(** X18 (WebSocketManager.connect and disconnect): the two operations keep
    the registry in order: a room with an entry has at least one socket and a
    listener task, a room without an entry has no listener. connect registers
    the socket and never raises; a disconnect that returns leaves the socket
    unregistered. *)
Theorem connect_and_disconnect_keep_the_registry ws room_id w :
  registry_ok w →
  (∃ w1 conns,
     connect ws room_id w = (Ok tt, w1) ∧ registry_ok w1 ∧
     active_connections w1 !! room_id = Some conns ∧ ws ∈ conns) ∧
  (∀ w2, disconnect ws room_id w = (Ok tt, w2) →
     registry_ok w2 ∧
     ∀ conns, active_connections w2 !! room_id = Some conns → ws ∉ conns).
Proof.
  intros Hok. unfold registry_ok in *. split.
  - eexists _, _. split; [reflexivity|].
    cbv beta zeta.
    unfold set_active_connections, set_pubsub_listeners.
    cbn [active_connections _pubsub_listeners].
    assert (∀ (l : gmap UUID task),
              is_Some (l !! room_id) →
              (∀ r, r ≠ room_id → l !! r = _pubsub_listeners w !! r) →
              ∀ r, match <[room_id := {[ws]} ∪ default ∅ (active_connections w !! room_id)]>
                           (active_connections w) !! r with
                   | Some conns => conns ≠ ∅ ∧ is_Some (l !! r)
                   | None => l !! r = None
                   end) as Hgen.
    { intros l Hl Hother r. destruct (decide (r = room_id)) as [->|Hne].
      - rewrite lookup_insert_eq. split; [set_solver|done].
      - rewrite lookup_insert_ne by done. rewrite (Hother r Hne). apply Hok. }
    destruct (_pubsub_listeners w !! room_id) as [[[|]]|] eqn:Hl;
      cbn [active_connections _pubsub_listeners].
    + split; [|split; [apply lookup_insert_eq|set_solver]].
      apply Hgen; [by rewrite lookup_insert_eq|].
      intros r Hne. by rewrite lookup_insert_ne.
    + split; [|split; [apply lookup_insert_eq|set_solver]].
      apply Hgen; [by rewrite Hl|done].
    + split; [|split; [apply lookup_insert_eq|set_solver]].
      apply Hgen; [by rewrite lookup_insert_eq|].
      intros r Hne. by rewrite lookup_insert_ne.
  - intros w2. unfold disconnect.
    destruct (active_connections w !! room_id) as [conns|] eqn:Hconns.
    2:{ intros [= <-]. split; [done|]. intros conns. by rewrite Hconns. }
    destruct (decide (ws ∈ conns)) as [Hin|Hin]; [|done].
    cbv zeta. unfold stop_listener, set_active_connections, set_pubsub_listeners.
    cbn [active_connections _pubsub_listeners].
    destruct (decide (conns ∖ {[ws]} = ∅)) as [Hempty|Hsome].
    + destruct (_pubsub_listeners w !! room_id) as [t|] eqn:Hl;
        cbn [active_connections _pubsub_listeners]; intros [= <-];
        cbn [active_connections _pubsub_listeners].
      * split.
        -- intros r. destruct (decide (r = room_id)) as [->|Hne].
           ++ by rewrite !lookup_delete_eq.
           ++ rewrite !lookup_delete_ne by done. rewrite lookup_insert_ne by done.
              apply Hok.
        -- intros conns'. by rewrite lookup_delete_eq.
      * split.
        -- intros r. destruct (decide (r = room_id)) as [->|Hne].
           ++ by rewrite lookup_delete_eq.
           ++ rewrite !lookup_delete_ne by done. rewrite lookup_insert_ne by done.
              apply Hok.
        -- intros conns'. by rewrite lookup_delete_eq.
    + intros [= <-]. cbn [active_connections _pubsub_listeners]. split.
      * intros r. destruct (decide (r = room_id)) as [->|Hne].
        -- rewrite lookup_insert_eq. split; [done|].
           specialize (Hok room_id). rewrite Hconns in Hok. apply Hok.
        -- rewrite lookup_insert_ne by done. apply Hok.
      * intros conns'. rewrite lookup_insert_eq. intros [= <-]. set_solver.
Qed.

==============================

**EXERCISE INSTRUCTIONS**
The answer must be the full listing, copied exactly.

**EXPECTED ANSWER**
(** X18 (WebSocketManager.connect and disconnect): the two operations keep
    the registry in order: a room with an entry has at least one socket and a
    listener task, a room without an entry has no listener. connect registers
    the socket and never raises; a disconnect that returns leaves the socket
    unregistered. *)
Theorem connect_and_disconnect_keep_the_registry ws room_id w :
  registry_ok w →
  (∃ w1 conns,
     connect ws room_id w = (Ok tt, w1) ∧ registry_ok w1 ∧
     active_connections w1 !! room_id = Some conns ∧ ws ∈ conns) ∧
  (∀ w2, disconnect ws room_id w = (Ok tt, w2) →
     registry_ok w2 ∧
     ∀ conns, active_connections w2 !! room_id = Some conns → ws ∉ conns).
Proof.
  intros Hok. unfold registry_ok in *. split.
  - eexists _, _. split; [reflexivity|].
    cbv beta zeta.
    unfold set_active_connections, set_pubsub_listeners.
    cbn [active_connections _pubsub_listeners].
    assert (∀ (l : gmap UUID task),
              is_Some (l !! room_id) →
              (∀ r, r ≠ room_id → l !! r = _pubsub_listeners w !! r) →
              ∀ r, match <[room_id := {[ws]} ∪ default ∅ (active_connections w !! room_id)]>
                           (active_connections w) !! r with
                   | Some conns => conns ≠ ∅ ∧ is_Some (l !! r)
                   | None => l !! r = None
                   end) as Hgen.
    { intros l Hl Hother r. destruct (decide (r = room_id)) as [->|Hne].
      - rewrite lookup_insert_eq. split; [set_solver|done].
      - rewrite lookup_insert_ne by done. rewrite (Hother r Hne). apply Hok. }
    destruct (_pubsub_listeners w !! room_id) as [[[|]]|] eqn:Hl;
      cbn [active_connections _pubsub_listeners].
    + split; [|split; [apply lookup_insert_eq|set_solver]].
      apply Hgen; [by rewrite lookup_insert_eq|].
      intros r Hne. by rewrite lookup_insert_ne.
    + split; [|split; [apply lookup_insert_eq|set_solver]].
      apply Hgen; [by rewrite Hl|done].
    + split; [|split; [apply lookup_insert_eq|set_solver]].
      apply Hgen; [by rewrite lookup_insert_eq|].
      intros r Hne. by rewrite lookup_insert_ne.
  - intros w2. unfold disconnect.
    destruct (active_connections w !! room_id) as [conns|] eqn:Hconns.
    2:{ intros [= <-]. split; [done|]. intros conns. by rewrite Hconns. }
    destruct (decide (ws ∈ conns)) as [Hin|Hin]; [|done].
    cbv zeta. unfold stop_listener, set_active_connections, set_pubsub_listeners.
    cbn [active_connections _pubsub_listeners].
    destruct (decide (conns ∖ {[ws]} = ∅)) as [Hempty|Hsome].
    + destruct (_pubsub_listeners w !! room_id) as [t|] eqn:Hl;
        cbn [active_connections _pubsub_listeners]; intros [= <-];
        cbn [active_connections _pubsub_listeners].
      * split.
        -- intros r. destruct (decide (r = room_id)) as [->|Hne].
           ++ by rewrite !lookup_delete_eq.
           ++ rewrite !lookup_delete_ne by done. rewrite lookup_insert_ne by done.
              apply Hok.
        -- intros conns'. by rewrite lookup_delete_eq.
      * split.
        -- intros r. destruct (decide (r = room_id)) as [->|Hne].
           ++ by rewrite lookup_delete_eq.
           ++ rewrite !lookup_delete_ne by done. rewrite lookup_insert_ne by done.
              apply Hok.
        -- intros conns'. by rewrite lookup_delete_eq.
    + intros [= <-]. cbn [active_connections _pubsub_listeners]. split.
      * intros r. destruct (decide (r = room_id)) as [->|Hne].
        -- rewrite lookup_insert_eq. split; [done|].
           specialize (Hok room_id). rewrite Hconns in Hok. apply Hok.
        -- rewrite lookup_insert_ne by done. apply Hok.
      * intros conns'. rewrite lookup_insert_eq. intros [= <-]. set_solver.
Qed.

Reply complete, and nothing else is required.